L'entreprise a ainsi salué "une victoire" en ce qui la concerne, tandis que le syndicat chrétien CSC, soutenant une trentaine de coursiers associés à la plainte, a eu une lecture plus nuancée du jugement. Le syndicat a jugé "étonnant" que le tribunal du travail de Bruxelles "ne constate pas de subordination juridique (entre le coursier et l'employeur) malgré une forte subordination économique".
"Ce jugement n'est favorable à personne, certainement pas aux coursiers qui souhaitent bénéficier des droit des autres travailleurs, comme celui d'une protection sociale ou d'une assurance accident du travail avec une vraie couverture digne de son nom", a réagi auprès de l'AFP Martin Willems, un responsable du syndicat CSC.
Choisir entre salarié et indépendant
Selon lui, seuls 15% des coursiers Deliveroo en Belgique travaillent sous le statut d'indépendant (finançant eux-mêmes leur protection sociale), tandis que 85% sont placés sous le régime belge de l'économie collaborative permettant de réaliser des petites prestations pour des compléments de revenus "sans être ni salarié ni indépendant". Et sans couverture sociale garantie.
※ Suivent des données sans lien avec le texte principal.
Lemma history_update st id author now d :
  history_ok st -> condition_wf (dr_conditions d) = true ->
  history_ok (fst (update_policy st id author now d)).
Proof.
  intros Hok Hwf. unfold update_policy. destruct (negb _); [done|].
  set (save := fun r => if (row_id r =? id)%N then saved_row d now r else r).
  assert (forall r, row_id (save r) = row_id r) as Hid by (intros r; unfold save; by destruct (row_id r =? id)%N).
  assert (row_id <$> (save <$> ps_policies st) = row_id <$> ps_policies st) as Hids.
  { rewrite <- list_fmap_compose. apply list_fmap_ext. intros i r _. apply Hid. }
  destruct (find_row id (save <$> ps_policies st)) as [row|] eqn:Hf; cbn [fst].
  - apply find_row_Some in Hf as [Hrow Hrid].
    apply list_elem_of_fmap in Hrow as (old & Hrow & Hold).
    assert (row_id old = id) as Hoid by (by rewrite <- (Hid old), <- Hrow).
    assert (row = saved_row d now old) as -> by (rewrite Hrow; unfold save; by rewrite Hoid, N.eqb_refl).
    unfold saved_row. rewrite into_record_saved by done. cbn [fst].
    destruct (hk_current _ Hok old Hold) as [Hpos _].
    apply (history_put st _ _ (saved_row d now old)); try done; simpl.
    + rewrite Hids. apply (hk_ids _ Hok).
    + apply list_elem_of_fmap. exists old. split; [|done]. unfold save. by rewrite (proj2 (N.eqb_eq _ _) Hoid).
    + by apply into_record_saved.
    + intros x (y & -> & Hy)%list_elem_of_fmap. rewrite Hid. intros Hne. unfold save.
      rewrite Hoid in Hne. by rewrite (proj2 (N.eqb_neq _ _) Hne).
    + intros x Hx Hne. apply list_elem_of_fmap. exists x. split; [|done]. unfold save.
      rewrite Hoid in Hne. by rewrite (proj2 (N.eqb_neq _ _) Hne).
    + simpl. lia.
    + intros v Hv Hvi. destruct (hk_range _ Hok v Hv) as (x & Hx & Hxi & Hr).
      assert (x = old) as -> by (apply (NoDup_key_inj row_id (ps_policies st)); [apply (hk_ids _ Hok)|done|done|congruence]).
      lia.
    + intros n Hn. apply (hk_full _ Hok old n Hold). lia.
  - assert (save <$> ps_policies st = ps_policies st) as ->; [|by destruct st].
    transitivity ((fun r => r) <$> ps_policies st); [|apply map_id].
    apply list_fmap_ext. intros i r Hr. unfold save. destruct (row_id r =? id)%N eqn:E; [|done].
    apply N.eqb_eq in E. exfalso. apply (find_row_None id _ (save r) Hf).
    + apply list_elem_of_fmap_2. by eapply list_elem_of_lookup_2.
    + by rewrite Hid.
Qed.

Lemma history_delete st id : history_ok st -> history_ok (fst (delete_policy st id)).
Proof.
  intros [H1 H2 H3 H4 H5 H6]. unfold delete_policy. cbn [fst].
  assert (forall {A B} (f : A -> B) (p : A -> bool) l, NoDup (f <$> l) -> NoDup (f <$> List.filter p l)) as Hnd
    by (intros; by apply NoDup_filter_keys).
  assert (forall i, negb (i =? id)%N = true <-> i <> id) as Hne by (intros i; by rewrite negb_true_iff, N.eqb_neq).
  split; simpl; try (by apply Hnd).
  - intros r [Hr _]%elem_of_filter_bool. by apply H2.
  - intros v [Hv Hvi]%elem_of_filter_bool. destruct (H3 v Hv) as (r & Hr & Hri & Hrange).
    exists r. split_and!; [|done|lia|lia]. apply elem_of_filter_bool. by rewrite Hri.
  - intros r n [Hr Hri]%elem_of_filter_bool Hn. destruct (H5 r n Hr Hn) as (v & Hv & Hvi & Hvv).
    exists v. split; [|done]. apply elem_of_filter_bool. by rewrite Hvi.
  - intros r [Hr Hri]%elem_of_filter_bool. destruct (H6 r Hr) as (Hpos & v & Hv & Hrec).
    split; [done|]. exists v. split; [|done]. apply elem_of_filter_bool. destruct Hrec as (-> & _). done.
Qed.

(** After any sequence of creations, saves and deletions every policy reads back, its history
    holds each version from 1 to the current one exactly once, the newest history row is the policy
    as it stands, and a deleted policy leaves no history behind. *)
Theorem policy_history (st : policy_store) (Hreach : policy_steps st) : history_ok st.
Proof.
  induction Hreach as [|st st' _ IH Hstep].
  - split; simpl; try (by constructor); intros x; intros; by match goal with H : x ∈ [] |- _ => apply elem_of_nil in H end.
  - destruct Hstep; [by apply history_create|by apply history_update|by apply history_delete].
Qed.
End History.

(** ** Witnesses *)

Section Witnesses.
#[local] Existing Instance Z_number.

Definition sample_owner : role :=
  Role 1 None s!"owner" s!"Owner" [] 1000 None true true 0 0.
Definition sample_draft : policy_draft :=
  PolicyDraft s!"Legal hold" [] PDeny 700 (CLeaf s!"resource.path" StartsWith (VString s!"/legal"))
    [s!"content.*"] true.
Definition sample_policies : policy_store :=
  fst (create_policy (PolicyStore [] []) 3 7 2 0 sample_draft).
Definition sample_db : iam_db :=
  IamDb (RoleStore {[1%N := sample_owner]}
           {[1%N := [RolePermission s!"content.pages.read" Allow]]} ∅)
    [owner_row 1 2] [] sample_policies (fun _ => None).
Definition legal_page : resource_context := ResourceContext (Some 7%N) None None None (Some s!"/legal/a").

Lemma authorize_decides_witness :
  exists w, winner show_N sample_db (User 2) legal_page s!"content.pages.read" = Ok (Some w)
            /\ is_deny (match_effect w) = true.
Proof.
  assert (exists d, authorize_subject show_N sample_db 5 (User 2) legal_page s!"content.pages.read" = Ok d
                    /\ is_allowed d = false) as (d & Hd & Hno) by (eexists; split; reflexivity).
  destruct (authorize_decides show_N sample_db 5 (User 2) legal_page s!"content.pages.read" d Hd)
    as (w & bound & Hw & _ & Hiff).
  assert (exists m, winner show_N sample_db (User 2) legal_page s!"content.pages.read" = Ok (Some m))
    as [m Hm] by (eexists; reflexivity).
  exists m. split; [exact Hm|]. rewrite Hm in Hw. injection Hw as <-.
  destruct (is_deny (match_effect m)); [reflexivity|].
  rewrite (proj2 Hiff eq_refl) in Hno. discriminate Hno.
Defined.

Lemma allow_policy_lifts_denial_witness :
  is_allowed (overlay (Denied ReasonExplicitDeny (Some (grant_of (sample_role 1 None []) ExplicitDeny)))
                (Some (PolicyMatch 1 s!"open" PAllow 10))) = true.
Proof. apply (allow_policy_lifts_denial _ (PolicyMatch 1 s!"open" PAllow 10)). reflexivity. Defined.

Lemma simulate_agrees_witness :
  exists rep, simulate show_N sample_db 5 (User 2) s!"content.pages.read" legal_page = Ok rep
              /\ StronglySorted (cmp_le step_order) (rep_steps rep).
Proof.
  assert (exists rep, simulate show_N sample_db 5 (User 2) s!"content.pages.read" legal_page = Ok rep)
    as [rep H] by (eexists; reflexivity).
  exists rep. split; [exact H|].
  exact (proj2 (proj2 (simulate_agrees show_N sample_db 5 (User 2) s!"content.pages.read" legal_page rep H))).
Defined.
Or le tribunal dit qu'il faut choisir entre salarié et indépendant, et que ce régime juridique belge n'est "pas applicable" aux prestations des plateformes, a soutenu le responsable syndical. Il a vu dans le jugement un appel à ce que le gouvernement éclaircisse de façon "urgente" la question du statut de ces travailleurs. Le régime de l'économie dite "collaborative" à l'ère des commandes via smartphones a été instauré par une loi de 2016 qui suscite la controverse depuis plusieurs années.
Pour le tribunal, selon une copie du jugement obtenue par l'AFP, "la relation de travail liant Deliveroo aux 115 coursiers dont fait état l'Auditeur du travail (le parquet spécialisé, dans sa plainte, ndlr) et aux (29) autres intervenus dans la procédure ne peut pas être requalifiée en contrat de travail".
A ce titre, les demandes de réparations des plaignants et celle de l'ONSS --la Sécurité sociale belge-- de condamner Deliveroo et d'obtenir le paiement d'arriérés de cotisations sont jugées "non fondées", selon la décision.